▶ [ASSIGNMENT] From the line with "(** [0.5] and" through the line with "(** [q < n] for a finite left operand. *)", repeat the entries verbatim, both end lines included, and add nothing.

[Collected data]
(** * Incremental 3D Delaunay tetrahedralisation (Bowyer-Watson) and its
      clipped Voronoi dual: a shallow embedding of [src/main.js].

    Numbers.  JavaScript numbers are modelled by exact rationals in canonical
    form ([Qc]), so that "equal by value" is Leibniz equality and the
    arithmetic identities of the circumsphere can be checked with [field].
    The one non-finite value the code stores, [Infinity] in [radiusSq], is a
    separate constructor of [Num].  What the rounding of binary64 changes is
    shown on a second embedding of the two classes, [Binary64], on
    primitive floating-point numbers.

    Objects.  A [THREE.Vector3] is a heap object: [Array.prototype.includes]
    compares such objects by identity while [Vector3.equals] compares their
    coordinates.  A vertex therefore carries an object identity [oid] next to
    its coordinates.  Temporaries ([a.clone().sub(d)]) and the circumcenter
    are only ever read through their coordinates and are modelled by the
    coordinate triple alone. *)

From Stdlib Require Import QArith Qcanon Qcabs Lqa.
From Stdlib Require Import List Bool Arith Lia Permutation.
From Stdlib Require Floats.
Import ListNotations.

Set Warnings "-inexact-float".

Open Scope Qc_scope.

(* ================================================================== *)
(** ** Numbers                                                          *)
(* ================================================================== *)

Module Number.

(** Integer literals of the source. *)
Definition ofZ (n : Z) : Qc := Q2Qc (inject_Z n).

(** [0.5] and the degeneracy tolerance [1e-12] of [calcCircumsphere]. *)
Definition half : Qc := Q2Qc (1 # 2).
Definition tolerance : Qc := Q2Qc (1 # 1000000000000).

(** The comparison operators [<], [<=] and [===] on numbers. *)
Definition ltb (a b : Qc) : bool :=
  match a ?= b with Lt => true | _ => false end.

Definition leb (a b : Qc) : bool :=
  match a ?= b with Gt => false | _ => true end.

Definition eqb (a b : Qc) : bool :=
  match a ?= b with Eq => true | _ => false end.

(** A number that may be [Infinity] (the value of [radiusSq] of a
    degenerate tetrahedron). *)
Inductive Num : Type :=
| Fin (q : Qc)
| Infinity.

(** [q < n] for a finite left operand. *)
Definition lt_num (q : Qc) (n : Num) : bool :=
  match n with
  | Fin r => ltb q r
  | Infinity => true
  end.

End Number.
Import Number.

(* ================================================================== *)
(** ** THREE.Vector3, THREE.Matrix3, THREE.Box3, THREE.Ray               *)
(* ================================================================== *)

(** The coordinates of a vector. *)
Record Vec3 : Type := mkVec3 { vx : Qc; vy : Qc; vz : Qc }.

▶ [EXERCISE RESPONSE]
(** [0.5] and the degeneracy tolerance [1e-12] of [calcCircumsphere]. *)
Definition half : Qc := Q2Qc (1 # 2).
Definition tolerance : Qc := Q2Qc (1 # 1000000000000).

(** The comparison operators [<], [<=] and [===] on numbers. *)
Definition ltb (a b : Qc) : bool :=
  match a ?= b with Lt => true | _ => false end.

Definition leb (a b : Qc) : bool :=
  match a ?= b with Gt => false | _ => true end.

Definition eqb (a b : Qc) : bool :=
  match a ?= b with Eq => true | _ => false end.

(** A number that may be [Infinity] (the value of [radiusSq] of a
    degenerate tetrahedron). *)
Inductive Num : Type :=
| Fin (q : Qc)
| Infinity.

(** [q < n] for a finite left operand. *)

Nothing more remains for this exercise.